The holidays can be a trickily-navigated time for the meatless maverick – but they also present a sweet opportunity to show your loved ones that this whole rejection of the agro-business line can be both heart and belly-warming. Call it culinary evangelism if you must. Read on for some gems from the newest crop of vegan and vegetarian cookbooks that’ll have everyone at the table giving thanks.

 

Cranberry–cashew biryani 

From Isa Chandra Moskowitz’s Appetite For Reduction (Da Capo, 336 pages, $19.95)

Moskowitz is royalty in the vegan punk cupcake world, and her knack for the realm of savory snacks seems to have hit a nerve with her last popular release, Veganomicon. Appetite For Reduction (set for release Dec. 7) follows the same straight-forward format, this time focusing on vegan foods that are exceptionally good for the old waist line for all you double-time health nuts. This Indian-inflected rice dish will be the perfect substantial side to impress on your parents that you’ve learned to cook, suddenly, somehow. Throwing your own pilgrim party? Moskowitz’s excellent food blog, Post Punk Kitchen has a mega-recipe for vegan Thanksgiving in an hour. AN HOUR. Rock.
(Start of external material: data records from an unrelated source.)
Lemma attempt_wp policy source state target skipped w :
  policy ∈ policies → pn_sourceByID p !! gp_SourceID policy = Some source →
  policy_fit policy (pn_now p) = true → source_fit source (pn_now p) (pn_settings p) = true →
  gs_ValidationStatus (gp_State policy) ∉ unsettled →
  nextEnabledTier policy (effectiveTier policy source) = (target, skipped) → target ≠ "" →
  (before_now (gs_CooldownUntil (gp_State policy)) (pn_now p) = false
    ∨ effectiveTier policy source = GroupTierBackup ∧ target = GroupTierEmergency) →
  (dryRun = false → cycle_grounds c outageSince w p pool) →
  wpf (attempt c pool policy source state target skipped assessment (pn_now p) dryRun (pn_settings p)) w
    (handled_so_far dryRun w).
Proof.
  intros Hpolicy Hsource Hfit Hsfit Hsettled Htarget Hne Hcool Hcycle. unfold attempt.
  apply wp_step; [done|]. intros [n30|e] Hl1; [|stays].
  apply wp_step; [done|]. intros [n6h|e] Hl2; [|stays].
  destruct (_ || _) eqn:Elimit; [apply wp_step; [done|]; intros x Hl3; stays|].
  destruct (_ || _ || _) eqn:Egroup; [apply wp_step; [done|]; intros x Hl3; stays|].
  apply orb_false_iff in Elimit as [E30%Z.leb_gt E6h%Z.leb_gt].
  apply orb_false_iff in Egroup as [[_ Eg%negb_false_iff]%orb_false_iff Ek%negb_false_iff].
  apply wp_request.
  - destruct dryRun; [by left|right]. exists p, pool, policy, source. specialize (Hcycle eq_refl).
    assert (later w (noted (noted w _ (CountCompletedGroupTierTransitions (gp_SourceID policy) (gp_KeyID policy)
      (pn_now p - minutes (st_FailoverShortLimitWindowMinutes (pn_settings p)))) (Ok n30)) _
      (CountCompletedGroupTierTransitions (gp_SourceID policy) (gp_KeyID policy)
      (pn_now p - minutes (st_FailoverLongLimitWindowMinutes (pn_settings p)))) (Ok n6h))) as Hl by (by etrans).
    split; cbn [tr_TargetTier transition_request tr_SourceID tr_KeyID tr_Manual tr_AutomationLeaseHeld]; try done.
    + by eapply cycle_grounds_later.
    + rewrite Htarget. done.
    + exists n30, n6h. cbn [noted]. read_fields. split; [right; by left|]. split; [by left|done].
  - intros [t [e|]]; cbn [noted tr_DryRun transition_request snd]; cbn; [stays|].
    destruct dryRun; [stays|]. apply (later_moved w _ _ (transitivity Hl1 Hl2)). unfold moved. cbn [noted]. reflexivity.
Qed.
For the purpose of this biriyani, by the way, cashew pieces equals roughly chopped nuts. 

Serves 4 

1 teaspoon vegetable oil

1 teaspoon cumin seeds

1 teaspoon mustard seeds

3 cloves garlic, minced

1 cup small-diced carrots

1 cup brown jasmine or basmati rice

1 teaspoon garam masala

1/4 teaspoon turmeric

1/4 teaspoon red pepper flakes

1/2 teaspoon salt

2-1/2 cups water

1 tablespoon tomato paste

1/4 cup dried cranberries

1/4 cup roasted cashew pieces

1/2 cup frozen peas

chopped fresh cilantro, for garnish (optional)

Preheat a 2-quart pot over medium heat. Pour the oil into the pot and mix in the cumin and mustard seeds. Cover the pot and let the seeds pop for about a minute, or until the popping slows down, mixing once. If the seeds don’t pop, turn up the heat a bit until they do.

Add the garlic and sauté for about a minute. Add the carrots, rice, garam masala, turmeric, red pepper flakes, and salt, and stir constantly for about a minute. Add the water and tomato paste. Cover and bring to a boil. Once boiling, lower the heat as low as it will go and cook, covered, for about 40 minutes.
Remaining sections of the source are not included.